A minha perspetiva é outra. «O mar não fala, os que lhe sobrevivem, sim», escrevia a propósito de um grande amigo que, praticamente até morrer aos 102 anos, conseguia, de olhos cintilantes, remar aos tempos da sua meninice e da pesca do bacalhau em que fora, durante mais de duas décadas, um dos melhores. Numa homenagem a propósito do centenário de Fernando Matias Marques, de que recupero algumas palavras, assumia que em lugares como Caxinas, onde nasci, ou como na vizinha Vila Chã, também em Vila do Conde, «o mar é como a gente. Cresce e míngua, mata e dá de comer.» E só lhe falta, de facto, falar.

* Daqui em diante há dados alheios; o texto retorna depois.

(** Scratch-pad requests of any sizes: the blocks given out are aligned to
    the cache line, lie inside the scratch pad with the size rounded up to
    whole lines, and do not overlap; a request is refused exactly when it
    does not fit in what is left, and then changes nothing. *)
Theorem sp_alloc_correct l :
  Forall (fun n => 0 <= n < 2 ^ W - END_) l ->
  let rs := run (requests alloc l) 0 in
  packed BEG END_ (pads l rs) /\ Forall (fun b => fst b mod A = 0 /\ fst b <> 0) (pads l rs) /\
  forall n, 0 <= n < 2 ^ W - END_ -> let top := top_of (exec (requests alloc l) 0) in
    if top + n <=? END_ then run (alloc n) top = top else alloc n top = (0, top).
Proof using All.
  intros Hl. destruct place as (P1 & P2 & _ & P4). cbv zeta.
  assert (H0 : good_top (top_of 0)) by (split; [unfold top_of; simpl; lia|done]).
  destruct (sp_packed l 0 H0 Hl) as [I1 I2]. split; [exact I1|split; [exact I2|]]. intros n Hn.
  pose proof (sp_good l 0 H0 Hl) as Hg. clear I1 I2.
  generalize dependent (top_of (exec (requests alloc l) 0)). intros t Hg.
  destruct (sp_alloc_step n t) as [(Hle & E & _)|(Hgt & E)]; rewrite ?top_of_good in * by done; try done.
  - unfold run. rewrite E. by destruct (Z.leb_spec (t + n) END_); [|lia].
  - destruct (Z.leb_spec (t + n) END_); [lia|done].
Qed.

(** A size so large that the sum with the address wraps passes the check:
    the pointer is given out as if the block fitted, and the next request
    gets the same one. *)
Theorem sp_alloc_wraps k top :
  good_top top -> 0 < k < A -> alloc (2 ^ W - k) top = (top, top).
Proof using All.
  intros Ht Hk. pose proof Ht as [Hr Hm]. destruct place as (P1 & _ & _ & P4). unfold sp_alloc. fold (top_of top). rewrite top_of_good by done.
  assert (HA : 32 <= A <= 128) by (destruct A_cases as [-> | ->]; lia).
  assert (HW : 2 ^ 32 <= 2 ^ W) by (apply Z.pow_le_mono_r; lia).
  assert (E1 : wrap W (top + (2 ^ W - k)) = top - k) by (symmetry; apply (Z.mod_unique _ _ 1); lia).
  assert (E2 : CEIL W (2 ^ W - k) A = 0).
  { unfold CEIL. assert (E : wrap W (2 ^ W - k + (A - 1)) = A - 1 - k) by (symmetry; apply (Z.mod_unique _ _ 1); lia).
    rewrite E, Z.div_small by lia. done. }
  rewrite E1, E2. destruct (Z.ltb_spec END_ (top - k)); [lia|]. rewrite Z.add_0_r, wrap_id by (split; lia). done.
Qed.
End ScratchPad.

(** * Examples *)

Lemma sbrk_blocks_witness :
  packed 0x200000 0x300000 [(0x200000, 0x1000); (0x201000, 64)] /\
  run (requests (sbrk 32 0x200000 0x300000) [0x7fffffff; 0x7fffffff]) {| heap_ptr := 0; errno := 0 |} = [0xffffffff; 0x801fffff].
Proof.
  split.
  - destruct (sbrk_blocks 64 ltac:(lia) 0x200000 0x300000 ltac:(lia) ltac:(lia) ltac:(lia) {| heap_ptr := 0; errno := 0 |} eq_refl) as [H _].
    apply (H [0x1000; 64; 0x100000; 8] [0x200000; 0x201000; 2 ^ 64 - 1; 2 ^ 64 - 1]).
    all: first [reflexivity | repeat constructor; lia | simpl; lia].
  - destruct (sbrk_blocks 32 ltac:(lia) 0x200000 0x300000 ltac:(lia) ltac:(lia) ltac:(lia) {| heap_ptr := 0; errno := 0 |} eq_refl) as [_ H].
    exact (proj1 (H ltac:(lia) ltac:(lia))).
Defined.

Lemma sbrk_failure_sticks_witness :
  run (requests (sbrk 64 0x200000 0x300000) [0x100001; 8]) {| heap_ptr := 0x200000; errno := 0 |} = [2 ^ 64 - 1; 2 ^ 64 - 1].
Proof.
  apply (sbrk_failure_sticks 64 ltac:(lia) 0x200000 0x300000 ltac:(lia) ltac:(lia) ltac:(lia) 0x100001 [8] {| heap_ptr := 0x200000; errno := 0 |}).
  all: first [reflexivity | repeat constructor; lia | unfold brk; simpl; lia].
Defined.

Dada essa sua mudez, escrevia que «para sabermos do mar, é preciso, pois, procurar na língua da maré os homens e mulheres que se tornaram escravos dos seus humores e que conseguiram sobreviver a essa incerteza. Elas esperando, com uma roda de filhos e mil tarefas em terra; eles pescando, na ânsia do regresso, dos corpos delas, e de um copo na loja ao pé da praia. Para sabermos do mar e das suas gentes, é preciso escutar o rumor do tempo que se espraia das suas bocas nos dias de brisa e escrever na areia, para não esquecer.»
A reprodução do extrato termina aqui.